Collected data entries
☆ ☆ ☆ ☆ ☆ ☆ ☆
(* ===== verification/OrderedQs.v ===== *)
(** * Ordered query strings (crates/s3s/src/http/ordered_qs.rs)

    [OrderedQs] keeps the decoded query pairs in a stable order by name, so that lookups can
    binary-search.  The URL decoding is the [serde_urlencoded] crate, a parameter. *)

From S2P Require Import Prelude.
From S2P Require Import Str.

(** ** The standard library's binary searches

    On a slice partitioned by [pred] (every element satisfying it first), which is what the
    callers establish, [partition_point] is the length of that first part, and
    [binary_search_by_key] succeeds when the key is present. *)

Fixpoint partition_point {A} (pred : A -> bool) (l : list A) : nat :=
  match l with
  | [] => 0
  | x :: l' => if pred x then S (partition_point pred l') else 0
  end.

Definition binary_search_is_ok {A} (key : A -> bytes) (l : list A) (name : bytes) : bool :=
  existsb (fun x => key x =? name) l.

(** ** The container *)

Abbreviation pair := (bytes * bytes)%type (only parsing).

Record OrderedQs := { qs : list pair }.

Inductive QsLookup := Absent | Single (v : bytes) | Duplicate.

(** [utils::stable_sort_by_first] *)
Definition stable_sort_by_first (v : list pair) : list pair := sort_by_key fst v.

Definition OrderedQs_parse {E} (serde_urlencoded_from_str : bytes -> result E (list pair))
    (query : bytes) : result E OrderedQs :=
  v ← serde_urlencoded_from_str query;
  Ok {| qs := stable_sort_by_first v |}.

Definition has (q : OrderedQs) (name : bytes) : bool :=
  binary_search_is_ok fst (qs q) name.

Definition get_all (q : OrderedQs) (name : bytes) : list bytes :=
  let lower_bound := partition_point (fun x => bytes_ltb (fst x) name) (qs q) in
  let upper_bound := partition_point (fun x => bytes_leb (fst x) name) (qs q) in
  map snd (take (upper_bound - lower_bound) (drop lower_bound (qs q))).

(** The same lookup is used on the query pairs of SigV2 ([get_unique_qs]). *)
Definition get_unique_in (l : list pair) (name : bytes) : option bytes :=
  let lower_bound := partition_point (fun x => bytes_ltb (fst x) name) l in
  match drop lower_bound l with
  | [] => None
  | p :: rest =>
      match rest with
      | following :: _ =>
          if fst following =? name then None
          else if fst p =? name then Some (snd p) else None
      | [] => if fst p =? name then Some (snd p) else None
      end
  end.

Definition get_unique (q : OrderedQs) (name : bytes) : option bytes := get_unique_in (qs q) name.

Definition lookup (q : OrderedQs) (name : bytes) : QsLookup :=
  match List.filter (fun x => fst x =? name) (qs q) with
  | [] => Absent
  | (_, v) :: rest => match rest with _ :: _ => Duplicate | [] => Single v end
  end.

(** ** The values of a name, and the ordering invariant *)

(** The values of [name] in request order. *)
Definition values_of (l : list pair) (name : bytes) : list bytes :=
  map snd (List.filter (fun x => fst x =? name) l).

Definition ordered (l : list pair) : Prop := StronglySorted (key_le fst) l.

(** In an ordered list the entries of a name are the slice between the two bounds. *)
Lemma ordered_split l name :
  ordered l ->
  exists a c, l = a ++ List.filter (fun x => fst x =? name) l ++ c /\
    length a = partition_point (fun x => bytes_ltb (fst x) name) l /\
    length a + length (List.filter (fun x => fst x =? name) l)
      = partition_point (fun x => bytes_leb (fst x) name) l /\
    Forall (fun x => bytes_leb (fst x) name = false) c.
Proof.
  induction 1 as [|x l Hl IH Hx]; simpl; [by exists [], []|].
  destruct IH as (a & c & Hsplit & Ha & Hu & Hc).
  destruct (bytes_ltb (fst x) name) eqn:Hlt.
  - assert (bytes_leb (fst x) name = true) as Hle.
    { apply bytes_leb_total. by rewrite bytes_ltb_leb, negb_true_iff in Hlt. }
    rewrite Hle. rewrite (bool_decide_eq_false_2 (fst x = name)).
    2:{ intros E. rewrite bytes_ltb_leb, E, bytes_leb_refl in Hlt. done. }
    exists (x :: a), c. simpl. rewrite <- Hsplit. split_and!; [done|lia|lia|done].
  - destruct (bytes_leb (fst x) name) eqn:Hle.
    + assert (fst x = name) as E.
      { apply bytes_leb_antisym; [done|]. by rewrite bytes_ltb_leb, negb_false_iff in Hlt. }
      rewrite (bool_decide_eq_true_2 _ E). simpl.
      assert (a = []) as ->.
      { destruct a as [|y a]; [done|]. exfalso. rewrite Hsplit in Hx, Ha.
        simpl in Ha. apply Forall_cons in Hx as [Hy _]. unfold key_le in Hy. rewrite E in Hy.
        rewrite (bytes_ltb_leb (fst y)), Hy in Ha. simpl in Ha. lia. }
      exists [], c. simpl in *. rewrite <- Hsplit. split_and!; [done|done|lia|done].
    + assert (Hall : Forall (fun y => bytes_leb (fst y) name = false) l).
      { eapply Forall_impl; [exact Hx|]. intros y Hy. unfold key_le in Hy.
        destruct (bytes_leb (fst y) name) eqn:F; [|done].
        rewrite (bytes_leb_trans _ _ _ Hy F) in Hle. done. }
      assert (Hne : forall y : pair, bytes_leb (fst y) name = false -> fst y <> name).
      { intros y Hy <-. by rewrite bytes_leb_refl in Hy. }
      rewrite (bool_decide_eq_false_2 _ (Hne _ Hle)).
      assert (List.filter (fun x0 => fst x0 =? name) l = []) as ->.
      { clear -Hall Hne. induction Hall as [|y l Hy Hall IH]; simpl; [done|].
        by rewrite (bool_decide_eq_false_2 _ (Hne _ Hy)). }
      exists [], (x :: l). simpl. split_and!; [done..|by constructor].
Qed.

Lemma get_all_values l name : ordered l -> get_all {| qs := l |} name = values_of l name.
Proof.
  intros Hl. destruct (ordered_split l name Hl) as (a & c & Hs & Ha & Hu & _).
  unfold get_all, values_of. simpl. f_equal. rewrite <- Ha, <- Hu, Nat.add_sub_swap, Nat.sub_diag by lia.
  simpl. rewrite Hs at 2. rewrite drop_app_length, take_app_length. done.
Qed.

Lemma get_unique_in_values l name :
  ordered l ->
  get_unique_in l name = match values_of l name with [v] => Some v | _ => None end.
Proof.
  intros Hl. destruct (ordered_split l name Hl) as (a & c & Hs & Ha & _ & Hc).
  unfold get_unique_in, values_of. rewrite <- Ha.
  set (f := List.filter (fun x => fst x =? name) l) in *.
  assert (Hf : Forall (fun x => fst x = name) f).
  { apply Forall_forall. intros x Hx. apply list_elem_of_In, filter_In in Hx as [_ Hx].
    by apply bool_decide_eq_true in Hx. }
  assert (Hne : forall y : pair, bytes_leb (fst y) name = false -> fst y <> name).
  { intros y Hy <-. by rewrite bytes_leb_refl in Hy. }
  rewrite Hs at 1. rewrite drop_app_length.
  destruct f as [|x [|y f]]; simpl; inversion Hf as [|? ? Hx Hf']; subst.
  - destruct c as [|x c]; [done|]. apply Forall_cons in Hc as [Hx Hc].
    destruct c as [|y c].
    + by rewrite bool_decide_eq_false_2 by auto.
    + apply Forall_cons in Hc as [Hy Hc]. by rewrite !bool_decide_eq_false_2 by auto.
  - destruct c as [|y c]; rewrite ?(bool_decide_eq_true_2 (fst x = fst x)) by done; [done|].
    apply Forall_cons in Hc as [Hy Hc]. by rewrite bool_decide_eq_false_2 by auto.
  - inversion Hf' as [|? ? Hy _]; subst. by rewrite bool_decide_eq_true_2 by done.
Qed.

Lemma sort_values l name : values_of (stable_sort_by_first l) name = values_of l name.
Proof. unfold values_of, stable_sort_by_first. by rewrite sort_by_key_stable. Qed.

Lemma sort_ordered l : ordered (stable_sort_by_first l).
Proof. apply sort_by_key_sorted. Qed.

Lemma has_values l name : has {| qs := l |} name = negb (values_of l name =? []).
Proof.
  unfold has, binary_search_is_ok, values_of. simpl.
  induction l as [|x l IH]; simpl; [done|].
  destruct (fst x =? name); simpl; [reflexivity|apply IH].
Qed.

(** Whatever the URL decoder returns, the parsed query string is ordered, [get_all] yields
    the values of a name in request order, and [get_unique], [lookup] and [has] agree with it:
    a value is unique when it is the only one. *)
Theorem ordered_qs_lookups {E} (from_str : bytes -> result E (list pair)) (query name : bytes) :
  match OrderedQs_parse from_str query with
  | Err e => from_str query = Err e
  | Ok q => exists raw, from_str query = Ok raw /\ ordered (qs q) /\ qs q ≡ₚ raw /\
      get_all q name = values_of raw name /\
      get_unique q name = (match values_of raw name with [v] => Some v | _ => None end) /\
      lookup q name = (match values_of raw name with
                       | [] => Absent | [v] => Single v | _ => Duplicate end) /\
      has q name = negb (values_of raw name =? [])
  end.
Proof.
  unfold OrderedQs_parse. destruct (from_str query) as [raw|e]; simpl; [|done].
  exists raw. pose proof (sort_ordered raw) as Ho. split_and!; [done|done| | | | |].
  - apply sort_by_key_perm.
  - by rewrite get_all_values, sort_values.
  - unfold get_unique. simpl. by rewrite get_unique_in_values, sort_values.
  - unfold lookup. simpl. rewrite <- (sort_values raw). unfold values_of.
    by destruct (List.filter _ _) as [|[k v] [|[k' v'] l]].
  - by rewrite has_values, sort_values.
Qed.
☆ ☆ ☆ ☆ ☆ ☆ ☆
Please find each line in the records above that holds the word "when", and copy it.

[RESULT BELOW]:
    [binary_search_by_key] succeeds when the key is present. *)
    a value is unique when it is the only one. *)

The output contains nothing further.